Lemma rstrip_forallb (s : text) :
  forallb P s = true -> forallb P (rstrip s) = true.
Proof.
  induction s as [|c s IH]; [done|]. cbn [forallb rstrip]. intros H.
  apply andb_true_iff in H as [Hc Hs]. specialize (IH Hs).
  destruct (rstrip s).
  - destruct (is_space c); [done|]. cbn. by rewrite Hc.
  - cbn [forallb] in *. by rewrite Hc, IH.
Qed.

End StepFacts.

Lemma lit_space : lit " " = [32%N].
Proof. reflexivity. Qed.

Lemma collapse_cons (c : N) (s : text) :
  sub_runs is_space (lit " ") (c :: s)
  = if is_space c
    then match s with
         | d :: _ => if is_space d then sub_runs is_space (lit " ") s
                     else 32%N :: sub_runs is_space (lit " ") s
         | [] => [32%N]
         end
    else c :: sub_runs is_space (lit " ") s.
Proof. reflexivity. Qed.

Lemma filter_collapse (Q : N -> bool) (x : text) :
  (forall c, Q c = true -> is_space c = false) ->
  List.filter Q (sub_runs is_space (lit " ") x) = List.filter Q x.
Proof.
  intros HQ.
  assert (Hsp : forall c, is_space c = true -> Q c = false).
  { intros c Hc. destruct (Q c) eqn:Hq; [|done]. apply HQ in Hq. congruence. }
  pose proof (Hsp 32%N eq_refl) as H32.
  induction x as [|c x IH]; [done|]. rewrite collapse_cons.
  cbn [List.filter]. destruct (is_space c) eqn:Hc.
  - rewrite (Hsp _ Hc). destruct x as [|d t].
    + cbn [List.filter]. by rewrite H32.
    + destruct (is_space d); [exact IH|].
      cbn [List.filter]. rewrite H32. exact IH.
  - cbn [List.filter]. by rewrite IH.
Qed.

Lemma filter_ssp (s : text) :
  List.filter not_space (sub_space_punct s) = List.filter not_space s.
Proof.
  induction s as [|c s IH]; [done|]. cbn [sub_space_punct List.filter].
  unfold not_space at 2. destruct (is_space c) eqn:Hc; cbn [negb andb].
  - destruct (punct_follows s); [exact IH|].
    cbn [List.filter]. unfold not_space at 1. by rewrite Hc.
  - cbn [List.filter]. unfold not_space at 1. rewrite Hc. cbn. by rewrite IH.
Qed.

Lemma filter_lstrip (s : text) :
  List.filter not_space (lstrip s) = List.filter not_space s.
Proof.
  induction s as [|c s IH]; [done|]. cbn [lstrip List.filter].
  unfold not_space at 2. destruct (is_space c) eqn:Hc; [exact IH|].
  cbn [List.filter]. unfold not_space at 1. by rewrite Hc.
Qed.

Lemma filter_rstrip (s : text) :
  List.filter not_space (rstrip s) = List.filter not_space s.
Proof.
  induction s as [|c s IH]; [done|]. cbn [rstrip List.filter].
  destruct (rstrip s) as [|d r].
  - cbn [List.filter] in IH. rewrite <- IH. unfold not_space.
    destruct (is_space c) eqn:Hc; cbn; [done|]. by rewrite Hc.
  - cbn [List.filter]. by rewrite <- IH.
Qed.

Lemma collapse_plain (x : text) :
  forallb plain_space (sub_runs is_space (lit " ") x) = true.
Proof.
  induction x as [|c x IH]; [done|]. rewrite collapse_cons.
  destruct (is_space c) eqn:Hc.
  - destruct x as [|d t]; [done|].
    destruct (is_space d); [exact IH|]. cbn [forallb]. by rewrite IH.
  - cbn [forallb]. unfold plain_space at 1. by rewrite Hc, IH.
Qed.

Lemma length_collapse (x : text) :
  (length (sub_runs is_space (lit " ") x) <= length x)%nat.
Proof.
  induction x as [|c x IH]; [done|]. rewrite collapse_cons.
  destruct (is_space c).
  - destruct x as [|d t]; [done|].
    destruct (is_space d); cbn [length] in *; lia.
  - cbn [length]. lia.
Qed.

Lemma length_filter_le (Q : N -> bool) (s : text) :
  (length (List.filter Q s) <= length s)%nat.
Proof.
  induction s as [|c s IH]; [done|]. cbn [List.filter].
  destruct (Q c); cbn [length]; lia.
Qed.

Lemma length_ssp (s : text) : (length (sub_space_punct s) <= length s)%nat.
Proof.
  induction s as [|c s IH]; [done|]. cbn [sub_space_punct].
  destruct (is_space c && punct_follows s); cbn [length]; lia.
Qed.

Lemma length_lstrip (s : text) : (length (lstrip s) <= length s)%nat.
Proof.
  induction s as [|c s IH]; [done|]. cbn [lstrip].
  destruct (is_space c); cbn [length]; lia.
Qed.

Lemma length_rstrip (s : text) : (length (rstrip s) <= length s)%nat.
Proof.
  induction s as [|c s IH]; [done|]. cbn [rstrip].
  destruct (rstrip s); [destruct (is_space c)|]; cbn [length] in *; lia.
Qed.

★ ★ ★ ★ ★

● **WHAT THE TASK ASKS**
Repeat, exactly as they stand above, the lines from the line with "Lemma filter_lstrip (s" to the line with "induction s as [|c s IH]; [done|]. cbn [sub_space_punct].", both lines included.

● **RESPONSE TO THIS TASK**
Lemma filter_lstrip (s : text) :
  List.filter not_space (lstrip s) = List.filter not_space s.
Proof.
  induction s as [|c s IH]; [done|]. cbn [lstrip List.filter].
  unfold not_space at 2. destruct (is_space c) eqn:Hc; [exact IH|].
  cbn [List.filter]. unfold not_space at 1. by rewrite Hc.
Qed.

Lemma filter_rstrip (s : text) :
  List.filter not_space (rstrip s) = List.filter not_space s.
Proof.
  induction s as [|c s IH]; [done|]. cbn [rstrip List.filter].
  destruct (rstrip s) as [|d r].
  - cbn [List.filter] in IH. rewrite <- IH. unfold not_space.
    destruct (is_space c) eqn:Hc; cbn; [done|]. by rewrite Hc.
  - cbn [List.filter]. by rewrite <- IH.
Qed.

Lemma collapse_plain (x : text) :
  forallb plain_space (sub_runs is_space (lit " ") x) = true.
Proof.
  induction x as [|c x IH]; [done|]. rewrite collapse_cons.
  destruct (is_space c) eqn:Hc.
  - destruct x as [|d t]; [done|].
    destruct (is_space d); [exact IH|]. cbn [forallb]. by rewrite IH.
  - cbn [forallb]. unfold plain_space at 1. by rewrite Hc, IH.
Qed.

Lemma length_collapse (x : text) :
  (length (sub_runs is_space (lit " ") x) <= length x)%nat.
Proof.
  induction x as [|c x IH]; [done|]. rewrite collapse_cons.
  destruct (is_space c).
  - destruct x as [|d t]; [done|].
    destruct (is_space d); cbn [length] in *; lia.
  - cbn [length]. lia.
Qed.

Lemma length_filter_le (Q : N -> bool) (s : text) :
  (length (List.filter Q s) <= length s)%nat.
Proof.
  induction s as [|c s IH]; [done|]. cbn [List.filter].
  destruct (Q c); cbn [length]; lia.
Qed.

Lemma length_ssp (s : text) : (length (sub_space_punct s) <= length s)%nat.
Proof.
  induction s as [|c s IH]; [done|]. cbn [sub_space_punct].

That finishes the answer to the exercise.